Running Gaussian 16 on CCAST Clusters

Basic usage of Gaussian16, a quantum chemistry software package

Introduction

This document describes the basic usage of Gaussian 16 on CCAST clusters, and is intended as a tutorial supplement to the Gaussian 16 User’s Reference. Gaussian 16 is a widely used ab initio quantum chemistry software package, and can be used to perform a variety of calculations, including emission and absorbance spectra, geometric optimization, energy of transition states, and make predictions on other chemical and physical behavior.

Gaussian 16 is available on the CCAST clusters on Thunder Prime to verified users under a paid license and under the terms of that license. To receive access to Gaussian 16 on the CCAST clusters, please email CCAST Support.

The following example files are found on Thunder Prime in the directory /mmfs1/projects/ccastest/examples/Gaussian16/ and can be copied to your scratch directory with the command:

cp -r /mmfs1/projects/ccastest/examples/Gaussian16/ $SCRATCH

Creating Input Files

Creating Atomic Coordinates

Gaussian 16 works on molecular coordinates. For any system of interest, the coordinates can be generated using a molecular modeling software package, such as Avogadro, GaussView, or Molden. Gaussview 6.1.1 is available CCAST users via CCAST OnDemand, and can prepare Gaussian job script files, in addition to geometries.
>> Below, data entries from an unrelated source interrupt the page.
(** ** Names *)

Lemma digit_char c : (0 <=? digit c) && (digit c <? 10) = true →
  is_space c = false ∧ c ≠ "-"%char ∧ c ≠ "+"%char.
Proof. destruct c as [[] [] [] [] [] [] [] []]; vm_compute; try done; intros _; split_and!; done. Qed.

Lemma scan_number_pretty n r :
  0 <= n < 2 ^ 64 → scan_number (pretty n +:+ String "_"%char r)%string = Some (n, String "_"%char r).
Proof.
  intros Hn. destruct (pretty_digits n ltac:(lia)) as (E & D & Hne).
  assert (span_digits (pretty n +:+ String "_"%char r)%string = (pretty n, String "_"%char r)) as Es
    by (by apply span_digits_app).
  destruct (pretty n) as [|c s] eqn:Ep; [done|].
  pose proof D as D'. simpl in D'. apply andb_true_iff in D' as [Dc _].
  destruct (digit_char _ Dc) as (H1 & H2 & H3).
  unfold scan_number. change (String c s +:+ String "_"%char r)%string with (String c (s +:+ String "_"%char r)%string) in *.
  cbn [skip_space]. rewrite H1. rewrite !bool_decide_eq_false_2 by done. rewrite Es, E.
  rewrite bool_decide_eq_false_2 by done. by rewrite (proj2 (Z.ltb_ge _ _)) by lia.
Qed.

Lemma scan_time_word t : word t → scan_time t = Some t.
Proof.
  intros [Hne Hs]. unfold scan_time. assert (skip_space t = t) as ->.
  { destruct t as [|c s]; [done|]. simpl in *. apply andb_true_iff in Hs as [Hc _].
    apply negb_true_iff in Hc. by rewrite Hc. }
  assert (scan_word t = t) as ->; [|by rewrite bool_decide_eq_false_2].
  clear Hne. induction t as [|c s IH]; [done|]. simpl in *. apply andb_true_iff in Hs as [Hc Hs].
  apply negb_true_iff in Hc. by rewrite Hc, IH.
Qed.

Lemma scan_finish_name first last t :
  0 <= first < 2 ^ 64 → 0 <= last < 2 ^ 64 → word t → scan_finish (finish_name first last t) = Some (first, last, t).
Proof.
  intros H1 H2 Ht. unfold scan_finish.
  change (scan_literal "log_" (finish_name first last t))
    with (Some (pretty first +:+ String "_"%char (pretty last +:+ String "_"%char t))%string). simpl mbind.
  rewrite scan_number_pretty by done. simpl. rewrite scan_number_pretty by done. simpl. by rewrite scan_time_word.
Qed.

Lemma scan_finish_open first t : 0 <= first < 2 ^ 64 → scan_finish (open_name first t) = None.
Proof.
  intros H1. unfold scan_finish.
  change (scan_literal "log_" (open_name first t)) with (Some (pretty first +:+ String "_"%char ("open_" +:+ t))%string).
  simpl mbind. by rewrite scan_number_pretty by done.
Qed.

Lemma scan_open_name first t : 0 <= first < 2 ^ 64 → word t → scan_open (open_name first t) = Some (first, t).
Proof.
  intros H1 Ht. unfold scan_open.
  change (scan_literal "log_" (open_name first t)) with (Some (pretty first +:+ String "_"%char ("open_" +:+ t))%string).
  simpl mbind. rewrite scan_number_pretty by done. simpl. by rewrite scan_time_word.
Qed.

(** ** Listing *)

(** What the constructors make of the name of a segment. *)
Definition restored (s : Segment) : Segment :=
  if is_open s then open_Segment (first_index s) (file_name s) (create_time s)
  else closed_Segment (first_index s) (last_index s) (file_name s).

Definition listable (s : Segment) : Prop :=
  name_ok s ∧ 0 <= first_index s < 2 ^ 64 ∧ (is_open s = false → 0 <= last_index s < 2 ^ 64).

Abbreviation closed_of gs := (filter (λ s, is_open s = false) gs).
Abbreviation open_of gs := (filter (λ s, is_open s = true) gs).

Lemma list_files_spec gs closed open :
  Forall listable gs → (length (open_of gs) + length (option_list open) <= 1)%nat →
  list_files (file_name <$> gs) closed open =
    Some (closed ++ (restored <$> closed_of gs), from_option Some (restored <$> head (open_of gs)) open).
Proof.
  revert closed open. induction gs as [|s gs IH]; intros closed open Hl Hn; cbn [fmap list_fmap list_files].
  { rewrite app_nil_r. by destruct open. }
  apply Forall_cons in Hl as [(Hnm & Hf & Hla) Hl]. unfold name_ok in Hnm. destruct (is_open s) eqn:Ho.
  - destruct Hnm as [Hwd Hnm]. rewrite (filter_cons_True (λ s, is_open s = true)) in Hn |- * by done.
    rewrite (filter_cons_False (λ s, is_open s = false)) by congruence.
    cbn [length] in Hn. destruct open; [simpl in Hn; lia|].
    assert (file_name s = open_name (first_index s) (create_time s)) as En by done. rewrite En at 1.
    rewrite scan_finish_open by done. rewrite En at 1. rewrite scan_open_name by done.
    rewrite IH; [|done|simpl in *; lia]. unfold restored. simpl. by rewrite Ho.
  - destruct Hnm as (t & Hwd & Hnm). specialize (Hla eq_refl). rewrite (filter_cons_False (λ s, is_open s = true)) in Hn |- * by congruence.
    rewrite (filter_cons_True (λ s, is_open s = false)) by done. rewrite Hnm at 1. rewrite scan_finish_name by done.
    rewrite IH by done. rewrite <-(assoc_L (++)). cbn [app fmap list_fmap].
    by replace (restored s) with (closed_Segment (first_index s) (last_index s) (file_name s)) by (unfold restored; by rewrite Ho).
Qed.

Lemma seg_listable d s es : seg_of d s es → (is_open s = false → es ≠ []) → listable s.
Proof.
  intros [ino Hs] Hne. pose proof (so_first _ _ _ _ Hs). pose proof (so_last _ _ _ _ Hs). pose proof (so_fit _ _ _ _ Hs).
  split_and!; [apply (so_name _ _ _ _ Hs)|lia..|]. intros Ho. specialize (Hne Ho). destruct es; [done|]. simpl in *. lia.
Qed.

(** The directory lists the files of the segments in some order. *)
Lemma directory_listing d st ess eo :
  store_ok d st ess eo →
  ∃ gs, (map_to_list (fs_names d)).*1 = file_name <$> gs ∧ gs ≡ₚ all_segments st.
Proof.
  intros Hk. pose proof Hk as [Hw H2 Hc Hl Hcl Hop Hne H1 Hla Hfi Hm Htg].
  assert ((map_to_list (fs_names d)).*1 ≡ₚ file_name <$> all_segments st) as Hp.
  { apply NoDup_Permutation; [apply NoDup_fst_map_to_list|by eapply store_names_NoDup|]. intros n. split.
    - intros ([n' i] & -> & Hin)%list_elem_of_fmap. apply elem_of_map_to_list in Hin. apply Htg. by exists i.
    - intros (s & -> & [j Hj]%list_elem_of_lookup)%list_elem_of_fmap.
      destruct (Forall2_lookup_l _ _ _ _ _ H2 Hj) as (es & _ & ino & Hs).
      apply list_elem_of_fmap. exists (file_name s, ino). split; [done|]. apply elem_of_map_to_list.
      apply (so_file _ _ _ _ Hs). }
  apply Permutation_map_inv in Hp as (gs & E & Hgs). by exists gs.
Qed.

Lemma closed_of_all st d ess eo : store_ok d st ess eo →
  closed_of (all_segments st) = segments st ∧ open_of (all_segments st) = option_list (open_segment st).
Proof.
  intros Hk. pose proof (sk_closed _ _ _ _ Hk) as Hcl. unfold all_segments. rewrite !filter_app.
  rewrite (filter_everything _ (segments st)) by done.
  rewrite (filter_none (λ s, is_open s = true) (segments st)) by (eapply Forall_impl; [done|]; simpl; congruence).
  destruct (open_segment st) as [s|] eqn:Ho; simpl; [|by rewrite app_nil_r].
  pose proof (sk_open _ _ _ _ Hk _ Ho) as Hop. rewrite !filter_cons, !filter_nil, Hop. simpl. by rewrite app_nil_r.
Qed.

#[export] Instance by_first_trans : Transitive by_first.
Proof. unfold by_first. intros x y z. lia. Qed.
#[export] Instance by_first_total : Total by_first.
Proof. unfold by_first. intros x y. lia. Qed.

Lemma chain_sorted f ss ess : chain f ss ess → StronglySorted by_first ss.
Proof.
  revert f ess. induction ss as [|s ss IH]; intros f [|es ess] Hc; simpl in *; try done; [constructor|].
  destruct Hc as [Hf Hc]. constructor; [by eapply IH|]. apply Forall_lookup. intros i x Hx.
  pose proof (chain_ge _ _ _ _ _ Hc Hx). unfold by_first. lia.
Qed.

(** Sorting brings the restored segments back in order. *)
Lemma sort_restored d st ess eo gs :
  store_ok d st ess eo → gs ≡ₚ all_segments st →
  merge_sort by_first (restored <$> closed_of gs) = restored <$> segments st.
Proof.
  intros Hk Hp. pose proof Hk as [Hw H2 Hc Hl Hcl Hop Hne H1 Hla Hfi Hm Htg].
  assert (restored <$> closed_of gs ≡ₚ restored <$> segments st) as Hp'.
  { by rewrite Hp, (proj1 (closed_of_all _ _ _ _ Hk)). }
  apply (chain_app _ _ _ _ _ Hl) in Hc as [Hc _].
  assert (∀ x y, by_first x y → by_first (restored x) (restored y)) as Hmono.
  { intros x y. unfold by_first, restored. by destruct (is_open x), (is_open y). }
  eapply (StronglySorted_unique_strong by_first).
  - intros x y Hx Hy Hxy Hyx. rewrite merge_sort_Permutation, Hp' in Hx.
    apply list_elem_of_fmap in Hx as (sx & -> & [i Hi]%list_elem_of_lookup), Hy as (sy & -> & [j Hj]%list_elem_of_lookup).
    assert (first_index sx = first_index sy) as E.
    { unfold by_first, restored in *. destruct (is_open sx), (is_open sy); simpl in *; lia. }
    destruct (decide (i = j)) as [->|Hij]; [congruence|]. exfalso.
    eapply (chain_first_ne _ _ _ i j sx sy Hc Hl); try done.
    intros k es _ He. by apply (Forall_lookup_1 _ _ _ _ Hne He).
  - apply (StronglySorted_merge_sort by_first).
  - eapply StronglySorted_fmap; [exact Hmono|]. by eapply chain_sorted.
  - by rewrite merge_sort_Permutation.
Qed.

(** ** Loading *)

Lemma load_restored d s es :
  seg_of d s es →
  ∃ s', load (restored s, d) = ((s', d), Ret 0) ∧ seg_of d s' es ∧ is_open s' = is_open s ∧
    first_index s' = first_index s ∧ file_name s' = file_name s.
Proof.
  intros [ino Hs]. pose proof Hs as [Hf Hl [Hfit1 Hfit2] Hes Hfile Hsz Hoff Hv Hfd Hn].
  assert (is_open (restored s) = is_open s ∧ first_index (restored s) = first_index s ∧
    file_name (restored s) = file_name s ∧ seg_fd (restored s) = None ∧ offset_term (restored s) = [])
    as (E1 & E2 & E3 & E4 & E5) by (unfold restored; destruct (is_open s) eqn:Ho; simpl; by rewrite ?Ho).
  destruct (load_spec d (restored s) ino es) as (s' & E & Hs' & Ho' & Hf' & Hn' & _); rewrite ?E2, ?E3; try done.
  - rewrite <-(seg_ok_getFileName _ _ _ _ Hs). unfold getFileName. case_bool_decide as Hb; [|done].
    by destruct (is_open s); unfold getOpenFileName, getFinishFileName.
  - unfold restored. by destruct (is_open s).
  - unfold name_ok, restored in *. destruct (is_open s) eqn:Ho; simpl; [|done].
    destruct Hn as [? Hn]. by split.
  - exists s'. rewrite Ho', Hf', Hn', E1, E2, E3. split_and!; try done. by exists ino.
Qed.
In addition, OpenBabel can be used to generate and force-field optimize molecular coordinates, and to convert between chemical formats. This can be used on the command line on CCAST with the openbabel module after loading the openbabel module: $ module load openbabel. Alternatively, the coordinates of a PDB-formatted system can be converted into a Gaussian input file using the command newzmat. See the Gaussian documentation for details.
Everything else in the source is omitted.